Billy Mills' qualifying time in the 10,000 meters was nearly a minute slower than race-favorite Ron Clarke of Australia. Mills, a Marine lieutenant, took on a field loaded with big-time runners and ended up winning in an Olympic record time of 28:24.4.
Not only was it the first and only 10,000 meter title for the United States, it was also Mills' best time by 50 seconds.
Robert Garrett's third attempt caused jaws to drop at the inaugural Olympics.
The Greeks were expected to defend their home turf in the throwing event at the inaugural modern Olympics. They were the most graceful and experienced of discus throwers, and American Bob Garrett had never even seen a regulation discus before he arrived.
"I got into the discus thing never figuring I'd do anything but finish an absolute last," he told the Baltimore Sun in 1956.
Instead, Garrett won the event as well as the shot put, taking silver in the high jump and long jump.

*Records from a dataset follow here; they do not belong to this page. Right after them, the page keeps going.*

(* ===== verification/PhysicalFacts.v ===== *)
(** What the storage operations do to the bytes of the file: each operation of
    [Physical.v] is related to a function on the file image, and the meta block
    and record formats are shown to round-trip. *)

From S2P Require Import Prelude PyBase Struct SimDisk Locking Physical.

(** * Functions of the file image *)

Definition live (s : Storage) : bytes := _live (_f s).

(** [s] with the file position moved: what a read leaves behind. *)
Definition at_pos (p : Z) (s : Storage) : Storage := set_f (set_pos p (_f s)) s.

Definition parse_slot (raw : bytes) (index : Z) : res (option _Meta) :=
  if zlen raw <? META_BODY_BYTES + META_CRC_BYTES then Ok None
  else
    let body := take 40 raw in
    if negb (_crc body =? be_decode (drop 40 raw)) then Ok None
    else
      let '(magic, version, txn, root, count, dlen) := unpack_meta_body body in
      if negb (bool_decide (magic = MAGIC)) then Ok None
      else if negb (version =? FORMAT_VERSION) then
        Raise (DatabaseCorruptionError (UnsupportedFormatVersion version))
      else Ok (Some (mkMeta txn root count dlen index)).

Definition slot_of (l : bytes) (i : Z) : res (option _Meta) :=
  parse_slot (take 44 (drop (Z.to_nat (i * META_SLOT_SIZE)) l)) i.

Definition pick_meta (candidates : list (option _Meta)) : res _Meta :=
  match omap id candidates with
  | [] => Raise (DatabaseCorruptionError NoValidMetaSlot)
  | m :: l => Ok (storage.max_by_txn m l)
  end.

Definition best_meta (l : bytes) : res _Meta :=
  c0 ← slot_of l 0; c1 ← slot_of l 1; pick_meta [c0; c1].

Definition record_at (l : bytes) (a : Z) : res bytes :=
  if a <=? 0 then Raise (DatabaseCorruptionError InvalidRecordAddress)
  else
    let header := take 8 (drop (Z.to_nat a) l) in
    if negb (zlen header =? RECORD_HEADER_BYTES) then
      Raise (DatabaseCorruptionError (MissingRecordHeader a))
    else
      let n := be_decode (take 4 header) in
      let payload := take (Z.to_nat n) (drop (Z.to_nat a + 8) l) in
      if negb (zlen payload =? n) then Raise (DatabaseCorruptionError (TruncatedRecord a))
      else if negb (_crc payload =? be_decode (drop 4 header)) then
        Raise (DatabaseCorruptionError (RecordChecksumMismatch a))
      else Ok payload.

(** * Reads only move the file position *)

Lemma at_pos_live p s : live (at_pos p s) = live s.
Proof. reflexivity. Qed.

Lemma at_pos_at_pos p q s : at_pos p (at_pos q s) = at_pos p s.
Proof. reflexivity. Qed.

(** [m] computes [f] of the image and leaves everything but the position alone. *)
Definition reads {A} (m : St Storage A) (f : bytes -> res A) : Prop :=
  forall s, exists p, m s = (at_pos p s, f (live s)).

Lemma reads_bind {A B} (m : St Storage A) f (k : A -> St Storage B) g :
  reads m f -> (forall a, reads (k a) (g a)) ->
  reads (a ← m; k a) (fun l => a ← f l; g a l).
Proof.
  intros Hm Hk s. destruct (Hm s) as [p Hp]. unfold mbind, stx_bind. rewrite Hp.
  destruct (f (live s)) as [a|e]; simpl; [|by exists p].
  destruct (Hk a (at_pos p s)) as [q Hq]. rewrite Hq, at_pos_at_pos. eauto.
Qed.

Lemma reads_ret {A} (a : A) : reads (mret a) (fun _ => Ok a).
Proof. intros s. exists (_pos (_f s)). by destruct s as [[] ????]. Qed.

Lemma reads_raise {A} e : reads (raise e : St Storage A) (fun _ => Raise e).
Proof. intros s. exists (_pos (_f s)). by destruct s as [[] ????]. Qed.

Lemma reads_ext {A} (m : St Storage A) f g : reads m f -> (forall l, f l = g l) -> reads m g.
Proof. intros H Hfg s. destruct (H s) as [p Hp]. exists p. by rewrite Hp, Hfg. Qed.

Lemma file_size_spec s : storage._file_size s = (at_pos (zlen (live s)) s, Ok (zlen (live s))).
Proof. unfold storage._file_size, on_f, disk.seek, disk.tell. run. simpl. by rewrite Z.add_0_r. Qed.

Lemma reads_file_size : reads storage._file_size (fun l => Ok (zlen l)).
Proof. intros s. exists (zlen (live s)). apply file_size_spec. Qed.
(* ===== verification/Recovery.v ===== *)
(** Commit, crash and reopen: the shadow-paging discipline of
    [src/imustore/physical.py] keeps a committed image on disk at every point
    where the machine can lose power. *)

From S2P Require Import Prelude PyBase Struct SimDisk Locking Physical PhysicalFacts.

(** * Choosing the meta block *)

Lemma parse_slot_index raw i m : parse_slot raw i = Ok (Some m) -> slot m = i.
Proof.
  unfold parse_slot. intros H.
  repeat (case_match; try discriminate; simplify_eq/=); done.
Qed.

Lemma slot_of_index l i m : slot_of l i = Ok (Some m) -> slot m = i.
Proof. apply parse_slot_index. Qed.

Lemma best_meta_inv l m :
  best_meta l = Ok m ->
  (slot m = 0 \/ slot m = 1) /\ slot_of l (slot m) = Ok (Some m) /\
  exists c, slot_of l (1 - slot m) = Ok c.
Proof.
  unfold best_meta, pick_meta. intros H.
  apply result_bind_inv in H as (c0 & H0 & H). apply result_bind_inv in H as (c1 & H1 & H).
  assert (Hin : (c0 = Some m \/ c1 = Some m)).
  { destruct c0 as [m0|], c1 as [m1|]; cbn in H; res_inv; auto. case_match; auto. }
  destruct Hin as [-> | ->].
  - apply slot_of_index in H0 as E. rewrite E. change (1 - 0) with 1. eauto.
  - apply slot_of_index in H1 as E. rewrite E. change (1 - 1) with 0. eauto.
Qed.

Lemma best_meta_intro l m c :
  slot m = 0 \/ slot m = 1 -> slot_of l (slot m) = Ok (Some m) ->
  slot_of l (1 - slot m) = Ok c -> (forall m', c = Some m' -> txn_id m' < txn_id m) ->
  best_meta l = Ok m.
Proof.
  intros Hs Hm Hc Hlt. unfold best_meta, pick_meta.
  destruct Hs as [E|E]; rewrite E in Hm, Hc;
    [change (1 - 0) with 1 in Hc|change (1 - 1) with 0 in Hc];
    rewrite Hm, Hc; destruct c as [m'|]; try done; cbn; specialize (Hlt m' eq_refl).
  - by rewrite (proj2 (Z.ltb_ge _ _)) by lia.
  - by rewrite (proj2 (Z.ltb_lt _ _)) by lia.
Qed.

(** Only the superblock matters to the choice. *)
Lemma slot_of_prefix l l' i :
  i = 0 \/ i = 1 -> take (Z.to_nat SUPERBLOCK_SIZE) l = take (Z.to_nat SUPERBLOCK_SIZE) l' ->
  slot_of l i = slot_of l' i.
Proof.
  intros Hi H. unfold slot_of, SUPERBLOCK_SIZE, META_SLOT_SIZE, META_SLOTS in *. f_equal.
  rewrite <- (take_drop_take l _ _ (Z.to_nat (4096 * 2))), H, take_drop_take; [done|lia..].
Qed.

Lemma best_meta_prefix l l' :
  take (Z.to_nat SUPERBLOCK_SIZE) l = take (Z.to_nat SUPERBLOCK_SIZE) l' ->
  best_meta l = best_meta l'.
Proof.
  intros H. unfold best_meta.
  by rewrite (slot_of_prefix l l' 0), (slot_of_prefix l l' 1) by auto.
Qed.

(** * Images *)

(** [l] is a file image whose last commit is [m]; bytes past the committed
    length may be anything. *)
Record recoverable (l : bytes) (m : _Meta) : Prop := {
  rec_best : best_meta l = Ok m;
  rec_fits : meta_fits m;
  rec_low : SUPERBLOCK_SIZE <= data_length m;
  rec_high : data_length m <= zlen l
}.

(** The committed bytes of an image. *)
Definition committed (l : bytes) (m : _Meta) : bytes := take (Z.to_nat (data_length m)) l.

Lemma committed_recoverable l m :
  recoverable l m -> recoverable (committed l m) m /\ zlen (committed l m) = data_length m.
Proof.
  intros [Hb Hf Hlo Hhi]. unfold committed.
  assert (zlen (take (Z.to_nat (data_length m)) l) = data_length m) as Hz
    by (unfold zlen in *; rewrite length_take; unfold SUPERBLOCK_SIZE, META_SLOT_SIZE, META_SLOTS in *; lia).
  split; [|done]. split; try done; [|lia]. rewrite <- Hb. apply best_meta_prefix.
  rewrite take_take. f_equal. lia.
Qed.

(** Bytes appended after a commit do not matter: torn tails are harmless. *)
Lemma recoverable_app l m tail : recoverable l m -> recoverable (l ++ tail) m.
Proof.
  intros [Hb Hf Hlo Hhi]. split; try done; [|rewrite zlen_app; pose proof (zlen_nonneg tail); lia].
  rewrite <- Hb. apply best_meta_prefix. apply take_app_le. unfold zlen in *. lia.
Qed.

Lemma committed_app l m tail :
  data_length m <= zlen l -> committed (l ++ tail) m = committed l m.
Proof. intros H. unfold committed. apply take_app_le. unfold zlen in H. lia. Qed.

(** A torn write of the slot that is being replaced leaves the old commit. *)
Lemma recoverable_torn_slot l m block c :
  recoverable l m -> zlen block = META_SLOT_SIZE ->
  parse_slot (take 44 block) (1 - slot m) = Ok c ->
  (forall m', c = Some m' -> txn_id m' < txn_id m) ->
  recoverable (write_at l ((1 - slot m) * META_SLOT_SIZE) block) m.
Proof.
  intros [Hb Hf Hlo Hhi] Hblk Hp Hlt. destruct (best_meta_inv l m Hb) as (Hs & Hm & _).
  assert (1 - slot m = 0 \/ 1 - slot m = 1) as Hs' by lia.
  assert (SUPERBLOCK_SIZE <= zlen l) by lia.
  split; try done.
  - eapply best_meta_intro; [done| |by rewrite slot_write_same by done|done].
    by rewrite slot_write_other by (done || lia).
  - by rewrite slot_write_length.
Qed.

(** A completed write of the slot publishes the new commit. *)
Lemma recoverable_publish l m m' block :
  recoverable l m -> meta_fits m' -> storage.meta_block m' = Ok block ->
  slot m' = 1 - slot m -> txn_id m < txn_id m' -> data_length m' = zlen l ->
  recoverable (write_at l ((1 - slot m) * META_SLOT_SIZE) block) m'.
Proof.
  intros [Hb Hf Hlo Hhi] Hf' Hblk Hslot Htxn Hdl. destruct (best_meta_inv l m Hb) as (Hs & Hm & _).
  destruct (meta_block_ok m' Hf') as (block' & Hblk' & Hlen & Hparse).
  rewrite Hblk in Hblk'. injection Hblk' as <-.
  assert (1 - slot m = 0 \/ 1 - slot m = 1) as Hs' by lia.
  assert (SUPERBLOCK_SIZE <= zlen l) by lia.
  split; try done; [|lia|rewrite slot_write_length by done; lia].
  apply (best_meta_intro _ _ (Some m)); [lia| | |intros ? [= <-]; done].
  - rewrite Hslot, slot_write_same, Hparse by done. do 2 f_equal. destruct m'; simpl in *. by subst.
  - rewrite Hslot, slot_write_other by (done || lia).
    by replace (1 - (1 - slot m)) with (slot m) by lia.
Qed.

(** * Opening a file *)

Definition idle (f : SimDisk) (durability : pystr) (m : _Meta) : Storage :=
  {| _f := f; _lock := FileLock_init; _durability := durability; _readonly := false;
     _meta := Some m |}.

(** A handle with nothing staged: the file ends at the committed length. *)
Record settled (s : Storage) (m : _Meta) : Prop := {
  set_image : recoverable (live s) m;
  set_length : zlen (live s) = data_length m;
  set_ro : _readonly s = false;
  set_cur : _meta s = Some m
}.

Lemma modes_full : bool_decide (DURABILITY_FULL ∈ DURABILITY_MODES) = true.
Proof. reflexivity. Qed.

Lemma best_meta_run s m :
  best_meta (live s) = Ok m -> exists p, storage._read_best_meta s = (at_pos p s, Ok m).
Proof. intros H. destruct (read_best_meta_reads s) as [p Hp]. exists p. by rewrite Hp, H. Qed.

(** Reopening any recoverable image adopts its last commit and cuts the rest off. *)
Lemma open_recoverable l m :
  recoverable l m -> exists s, storage.init (SimDisk_init l) DURABILITY_FULL false = (s, Ok tt) /\
    settled s m /\ live s = committed l m /\ _durable (_f s) = committed l m /\
    is_full s = true /\ storage.is_locked s = false /\ _crash_at_flush (_f s) = None.
Proof.
  intros Hrec. pose proof Hrec as [Hb Hf Hlo Hhi].
  unfold storage.init. rewrite modes_full. unfold storage._ensure_meta.
  erewrite stx_bind_ok by apply file_size_spec. erewrite stx_bind_ok by reflexivity.
  change (live _) with l at 1. rewrite (proj2 (Z.ltb_ge _ _)) by lia. cbn [_readonly at_pos set_f].
  erewrite stx_bind_ok by reflexivity. unfold try_finally.
  match goal with |- context [storage._read_best_meta ≫= ?k] => set (K := k) end.
  match goal with |- context [(storage._read_best_meta ≫= K) ?s0] => set (s1 := s0) end.
  destruct (best_meta_run s1 m Hb) as [p Hp]. erewrite stx_bind_ok by exact Hp.
  unfold K. erewrite stx_bind_ok by reflexivity. erewrite stx_bind_ok by apply file_size_spec.
  change (live _) with l at 1. unfold committed.
  destruct (committed_recoverable l m Hrec) as [Hc Hcl]. unfold committed in Hc, Hcl.
  destruct (Z.ltb_spec (data_length m) (zlen l)) as [Hlt|Hge].
  - eexists. split; [|split; [|split]].
    { unfold is_full, bool_decide. simpl. unfold disk.truncate, on_f. run. simpl.
      change (_live (_f s1)) with l. rewrite (proj2 (Z.ltb_lt _ _)) by lia. simpl. reflexivity. }
    all: simpl; rewrite py_upto_nat
      by (unfold SUPERBLOCK_SIZE, META_SLOT_SIZE, META_SLOTS in *; lia); auto.
    split; simpl; auto; unfold live; simpl; rewrite py_upto_nat
      by (unfold SUPERBLOCK_SIZE, META_SLOT_SIZE, META_SLOTS in *; lia); done.
  - assert (take (Z.to_nat (data_length m)) l = l) as Ht
      by (apply take_ge; unfold zlen in *; lia).
    rewrite Ht in *. eexists. split; [reflexivity|].
    split; [|repeat split]. by split.
Qed.

(** * Commit *)

(** A writer in the middle of a session with [durability="full"]: the last
    commit [m] is on the platter, and everything since is an appended tail. *)
Record journaled (s : Storage) (m : _Meta) : Prop := {
  jr_ro : _readonly s = false;
  jr_full : is_full s = true;
  jr_cur : _meta s = Some m;
  jr_image : recoverable (_durable (_f s)) m;
  jr_tail : exists tail, live s = _durable (_f s) ++ tail
}.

Carl Lewis, far left, at the start of the 100 meters in Seoul.
Carl Lewis won gold in the long jump, 200 meters and 100 meters at the Seoul Olympics in 1988, but his triple-win wasn't achieved until Ben Johnson was disqualified from the 100 meters for doping. Lewis' time of 9.92 seconds was good enough to break his own world record, while Johnson's 9.79 was erased.
Johnson, a Canadian, admitted to doping but accused the Americans of sabotaging him and said he was "lucky to get out of Seoul alive."
Lee Evans anchored the record-setting 4x400 relay in Mexico City.
Lee Evans secured two of the 12 gold track and field medals won by American men in Mexico City. First, he beat his own world record in the 400 meters with a time of 43.86 seconds, which would not be beaten until 1988. He then anchored the 4x400-meter relay team which set a world record that stood for two decades.
Jim Hines ran the 100 meters in 9.95 seconds in Mexico City.
Earlier in 1968, Jim Hines had run the first-ever 100 meters under 10 seconds in an AAU meet. He did so again in Mexico City, setting a world record at 9.95 seconds. He also anchored the 4x100 relay team that set a world record. He was in third place when the baton was handed off but pushed to the front of the pack for victory.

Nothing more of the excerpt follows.